======== Exercise data

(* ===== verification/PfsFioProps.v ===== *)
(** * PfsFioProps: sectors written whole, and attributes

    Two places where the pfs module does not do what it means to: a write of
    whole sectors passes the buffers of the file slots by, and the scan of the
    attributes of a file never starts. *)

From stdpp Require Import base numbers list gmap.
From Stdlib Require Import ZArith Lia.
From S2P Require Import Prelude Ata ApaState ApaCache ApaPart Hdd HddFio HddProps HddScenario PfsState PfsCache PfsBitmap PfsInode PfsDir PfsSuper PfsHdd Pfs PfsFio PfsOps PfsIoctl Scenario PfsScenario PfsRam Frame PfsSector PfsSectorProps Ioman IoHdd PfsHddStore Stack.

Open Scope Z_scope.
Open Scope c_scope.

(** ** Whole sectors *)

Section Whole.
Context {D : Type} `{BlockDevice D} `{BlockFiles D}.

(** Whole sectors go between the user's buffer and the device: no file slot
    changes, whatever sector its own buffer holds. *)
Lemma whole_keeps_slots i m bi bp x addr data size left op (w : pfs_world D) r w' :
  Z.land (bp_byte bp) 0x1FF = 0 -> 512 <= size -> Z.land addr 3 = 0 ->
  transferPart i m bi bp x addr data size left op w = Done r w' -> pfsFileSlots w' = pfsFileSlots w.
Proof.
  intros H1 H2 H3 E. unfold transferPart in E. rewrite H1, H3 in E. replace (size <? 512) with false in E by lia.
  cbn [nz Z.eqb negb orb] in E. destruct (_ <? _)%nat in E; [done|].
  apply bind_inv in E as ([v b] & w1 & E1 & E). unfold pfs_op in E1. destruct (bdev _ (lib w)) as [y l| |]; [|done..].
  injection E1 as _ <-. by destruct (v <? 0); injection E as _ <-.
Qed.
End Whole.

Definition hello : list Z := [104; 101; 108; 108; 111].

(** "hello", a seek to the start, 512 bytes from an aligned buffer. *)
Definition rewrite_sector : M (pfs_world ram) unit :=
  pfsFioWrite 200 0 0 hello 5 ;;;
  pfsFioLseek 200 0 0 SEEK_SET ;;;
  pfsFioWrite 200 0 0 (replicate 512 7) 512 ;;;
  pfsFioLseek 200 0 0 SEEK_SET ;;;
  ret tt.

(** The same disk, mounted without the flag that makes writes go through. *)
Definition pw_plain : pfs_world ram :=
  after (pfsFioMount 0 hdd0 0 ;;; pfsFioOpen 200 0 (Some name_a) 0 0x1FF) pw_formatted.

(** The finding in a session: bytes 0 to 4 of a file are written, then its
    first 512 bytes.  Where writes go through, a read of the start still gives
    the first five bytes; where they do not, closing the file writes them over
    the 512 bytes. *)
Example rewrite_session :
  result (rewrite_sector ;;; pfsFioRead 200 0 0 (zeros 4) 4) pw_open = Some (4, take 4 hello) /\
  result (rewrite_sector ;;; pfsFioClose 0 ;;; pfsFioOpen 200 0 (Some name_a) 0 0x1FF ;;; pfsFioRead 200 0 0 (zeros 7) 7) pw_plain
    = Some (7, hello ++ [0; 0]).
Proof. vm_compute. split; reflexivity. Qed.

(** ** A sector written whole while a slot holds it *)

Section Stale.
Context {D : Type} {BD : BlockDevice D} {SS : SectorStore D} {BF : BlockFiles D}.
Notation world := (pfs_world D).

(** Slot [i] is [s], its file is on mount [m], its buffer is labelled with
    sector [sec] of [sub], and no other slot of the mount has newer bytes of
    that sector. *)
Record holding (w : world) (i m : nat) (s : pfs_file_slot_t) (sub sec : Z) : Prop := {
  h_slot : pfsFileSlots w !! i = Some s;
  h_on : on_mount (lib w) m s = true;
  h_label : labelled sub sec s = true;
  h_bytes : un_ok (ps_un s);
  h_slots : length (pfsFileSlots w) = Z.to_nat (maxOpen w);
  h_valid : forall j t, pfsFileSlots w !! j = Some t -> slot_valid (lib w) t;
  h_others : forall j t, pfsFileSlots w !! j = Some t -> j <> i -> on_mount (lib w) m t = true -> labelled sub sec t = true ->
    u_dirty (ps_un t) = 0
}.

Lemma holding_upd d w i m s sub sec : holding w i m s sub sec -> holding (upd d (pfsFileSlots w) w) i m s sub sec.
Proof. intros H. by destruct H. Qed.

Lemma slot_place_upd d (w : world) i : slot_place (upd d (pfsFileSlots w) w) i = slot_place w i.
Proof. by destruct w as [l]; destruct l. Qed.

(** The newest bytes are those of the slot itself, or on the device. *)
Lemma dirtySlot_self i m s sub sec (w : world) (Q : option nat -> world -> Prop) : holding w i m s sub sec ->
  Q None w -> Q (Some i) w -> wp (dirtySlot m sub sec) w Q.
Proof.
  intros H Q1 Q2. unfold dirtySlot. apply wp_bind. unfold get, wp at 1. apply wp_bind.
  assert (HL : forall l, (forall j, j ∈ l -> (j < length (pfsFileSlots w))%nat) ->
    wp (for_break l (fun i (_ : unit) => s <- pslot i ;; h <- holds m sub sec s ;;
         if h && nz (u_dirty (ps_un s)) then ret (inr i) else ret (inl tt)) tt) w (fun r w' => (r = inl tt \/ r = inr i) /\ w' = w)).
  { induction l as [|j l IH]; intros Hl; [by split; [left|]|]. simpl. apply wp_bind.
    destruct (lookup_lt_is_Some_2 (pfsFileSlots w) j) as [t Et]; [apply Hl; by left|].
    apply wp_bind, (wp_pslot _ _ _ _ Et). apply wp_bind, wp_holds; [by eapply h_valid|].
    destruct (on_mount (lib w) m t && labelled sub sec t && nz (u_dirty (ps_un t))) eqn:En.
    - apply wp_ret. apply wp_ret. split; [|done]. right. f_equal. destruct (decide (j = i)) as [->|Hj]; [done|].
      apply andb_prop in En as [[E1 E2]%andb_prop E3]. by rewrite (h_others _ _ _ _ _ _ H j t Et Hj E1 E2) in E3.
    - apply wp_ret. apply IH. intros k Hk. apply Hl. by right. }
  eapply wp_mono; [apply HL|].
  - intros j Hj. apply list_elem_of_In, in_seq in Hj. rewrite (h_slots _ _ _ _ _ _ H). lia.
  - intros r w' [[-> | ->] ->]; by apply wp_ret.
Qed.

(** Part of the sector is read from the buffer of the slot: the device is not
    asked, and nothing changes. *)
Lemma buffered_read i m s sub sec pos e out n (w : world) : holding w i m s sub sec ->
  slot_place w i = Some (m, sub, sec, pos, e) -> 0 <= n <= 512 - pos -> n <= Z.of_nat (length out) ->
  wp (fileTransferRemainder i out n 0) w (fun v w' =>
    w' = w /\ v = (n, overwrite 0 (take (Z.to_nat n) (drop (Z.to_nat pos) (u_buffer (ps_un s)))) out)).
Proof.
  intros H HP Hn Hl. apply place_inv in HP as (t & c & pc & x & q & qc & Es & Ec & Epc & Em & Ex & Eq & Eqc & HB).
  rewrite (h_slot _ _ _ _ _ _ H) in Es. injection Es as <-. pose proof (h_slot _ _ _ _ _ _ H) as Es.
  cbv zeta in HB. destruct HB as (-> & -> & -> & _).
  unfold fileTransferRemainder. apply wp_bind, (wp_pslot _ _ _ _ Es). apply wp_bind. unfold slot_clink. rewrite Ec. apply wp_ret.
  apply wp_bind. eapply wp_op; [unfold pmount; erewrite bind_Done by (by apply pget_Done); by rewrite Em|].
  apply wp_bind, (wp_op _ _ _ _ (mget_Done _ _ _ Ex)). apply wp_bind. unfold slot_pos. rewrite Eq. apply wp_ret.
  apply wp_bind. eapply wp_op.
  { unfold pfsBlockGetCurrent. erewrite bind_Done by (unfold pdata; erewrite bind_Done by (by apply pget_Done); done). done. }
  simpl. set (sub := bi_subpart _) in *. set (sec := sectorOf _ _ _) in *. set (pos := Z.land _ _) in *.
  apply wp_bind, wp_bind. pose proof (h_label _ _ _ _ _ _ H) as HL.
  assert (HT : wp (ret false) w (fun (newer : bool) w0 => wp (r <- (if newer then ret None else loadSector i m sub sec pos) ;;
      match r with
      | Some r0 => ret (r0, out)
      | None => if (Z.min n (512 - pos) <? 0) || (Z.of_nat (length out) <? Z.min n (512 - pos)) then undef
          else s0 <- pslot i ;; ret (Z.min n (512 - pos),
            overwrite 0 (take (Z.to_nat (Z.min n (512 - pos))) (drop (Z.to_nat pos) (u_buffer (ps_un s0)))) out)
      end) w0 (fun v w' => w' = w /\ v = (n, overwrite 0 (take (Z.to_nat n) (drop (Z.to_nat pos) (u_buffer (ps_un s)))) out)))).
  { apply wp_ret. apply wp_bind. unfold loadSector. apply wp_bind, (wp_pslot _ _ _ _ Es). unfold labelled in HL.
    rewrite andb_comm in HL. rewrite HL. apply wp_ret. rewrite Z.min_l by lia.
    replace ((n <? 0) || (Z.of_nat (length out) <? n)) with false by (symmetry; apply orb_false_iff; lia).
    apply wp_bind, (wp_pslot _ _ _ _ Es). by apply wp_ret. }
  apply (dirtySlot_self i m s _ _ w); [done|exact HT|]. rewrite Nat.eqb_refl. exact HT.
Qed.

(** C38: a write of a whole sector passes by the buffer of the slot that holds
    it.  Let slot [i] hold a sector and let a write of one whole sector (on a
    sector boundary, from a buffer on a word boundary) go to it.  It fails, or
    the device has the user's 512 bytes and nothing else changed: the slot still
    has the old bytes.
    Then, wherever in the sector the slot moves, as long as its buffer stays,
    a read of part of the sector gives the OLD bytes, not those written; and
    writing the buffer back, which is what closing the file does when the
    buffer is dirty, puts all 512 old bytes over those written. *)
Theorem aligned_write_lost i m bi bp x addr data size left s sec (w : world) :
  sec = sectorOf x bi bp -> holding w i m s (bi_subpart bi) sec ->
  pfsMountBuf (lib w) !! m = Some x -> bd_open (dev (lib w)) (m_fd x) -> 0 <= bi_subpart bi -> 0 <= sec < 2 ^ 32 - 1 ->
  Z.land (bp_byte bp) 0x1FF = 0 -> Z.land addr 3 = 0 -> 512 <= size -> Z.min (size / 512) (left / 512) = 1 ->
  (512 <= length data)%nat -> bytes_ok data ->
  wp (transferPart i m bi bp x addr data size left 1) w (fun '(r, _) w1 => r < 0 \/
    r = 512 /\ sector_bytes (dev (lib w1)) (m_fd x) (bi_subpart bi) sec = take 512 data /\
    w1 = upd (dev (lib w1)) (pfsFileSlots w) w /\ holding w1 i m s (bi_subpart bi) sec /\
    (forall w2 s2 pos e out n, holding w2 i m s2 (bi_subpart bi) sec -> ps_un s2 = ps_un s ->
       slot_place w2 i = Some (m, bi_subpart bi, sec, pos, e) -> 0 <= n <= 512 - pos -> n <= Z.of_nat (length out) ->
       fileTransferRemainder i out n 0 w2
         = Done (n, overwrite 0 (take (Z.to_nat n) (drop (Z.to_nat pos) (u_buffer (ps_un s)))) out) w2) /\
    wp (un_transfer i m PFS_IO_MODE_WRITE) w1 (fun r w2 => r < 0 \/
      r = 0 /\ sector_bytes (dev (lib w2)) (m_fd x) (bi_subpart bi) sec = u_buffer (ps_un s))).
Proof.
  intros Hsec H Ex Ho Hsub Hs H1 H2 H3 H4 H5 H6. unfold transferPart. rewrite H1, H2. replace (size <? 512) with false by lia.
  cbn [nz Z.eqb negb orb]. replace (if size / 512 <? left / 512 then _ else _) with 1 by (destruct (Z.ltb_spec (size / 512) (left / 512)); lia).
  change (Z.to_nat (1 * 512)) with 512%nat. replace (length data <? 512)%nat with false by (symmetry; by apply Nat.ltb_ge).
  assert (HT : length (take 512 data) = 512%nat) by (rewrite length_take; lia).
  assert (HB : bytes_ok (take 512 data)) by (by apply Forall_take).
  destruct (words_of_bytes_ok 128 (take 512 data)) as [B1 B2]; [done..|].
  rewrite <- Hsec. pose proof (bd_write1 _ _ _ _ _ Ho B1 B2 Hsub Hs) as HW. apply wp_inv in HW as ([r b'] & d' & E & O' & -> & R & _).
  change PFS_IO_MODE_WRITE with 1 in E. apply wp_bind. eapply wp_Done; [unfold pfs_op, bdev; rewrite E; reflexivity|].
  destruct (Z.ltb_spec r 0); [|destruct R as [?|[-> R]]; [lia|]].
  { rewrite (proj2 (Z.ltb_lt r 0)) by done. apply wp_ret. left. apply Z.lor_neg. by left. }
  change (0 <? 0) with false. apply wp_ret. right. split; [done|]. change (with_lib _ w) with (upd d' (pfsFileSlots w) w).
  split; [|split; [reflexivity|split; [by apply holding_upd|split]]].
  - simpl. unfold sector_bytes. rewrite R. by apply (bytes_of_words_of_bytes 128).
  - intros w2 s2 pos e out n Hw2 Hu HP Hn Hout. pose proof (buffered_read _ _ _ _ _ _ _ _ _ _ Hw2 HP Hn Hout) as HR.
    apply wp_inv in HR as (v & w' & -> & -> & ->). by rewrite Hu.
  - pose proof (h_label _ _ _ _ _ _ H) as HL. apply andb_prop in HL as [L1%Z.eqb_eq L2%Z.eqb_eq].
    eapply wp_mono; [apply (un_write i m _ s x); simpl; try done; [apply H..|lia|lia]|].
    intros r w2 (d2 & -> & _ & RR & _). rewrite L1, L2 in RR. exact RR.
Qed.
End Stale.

================

What you will do -> The response should be the listing above, limited to the lines between the one holding "apply wp_bind, (wp_pslot _ _ _ _ Et)." and the one holding "asked, and nothing changes. *)", inclusive, reproduced exactly.

Task result ->
    apply wp_bind, (wp_pslot _ _ _ _ Et). apply wp_bind, wp_holds; [by eapply h_valid|].
    destruct (on_mount (lib w) m t && labelled sub sec t && nz (u_dirty (ps_un t))) eqn:En.
    - apply wp_ret. apply wp_ret. split; [|done]. right. f_equal. destruct (decide (j = i)) as [->|Hj]; [done|].
      apply andb_prop in En as [[E1 E2]%andb_prop E3]. by rewrite (h_others _ _ _ _ _ _ H j t Et Hj E1 E2) in E3.
    - apply wp_ret. apply IH. intros k Hk. apply Hl. by right. }
  eapply wp_mono; [apply HL|].
  - intros j Hj. apply list_elem_of_In, in_seq in Hj. rewrite (h_slots _ _ _ _ _ _ H). lia.
  - intros r w' [[-> | ->] ->]; by apply wp_ret.
Qed.

(** Part of the sector is read from the buffer of the slot: the device is not
    asked, and nothing changes. *)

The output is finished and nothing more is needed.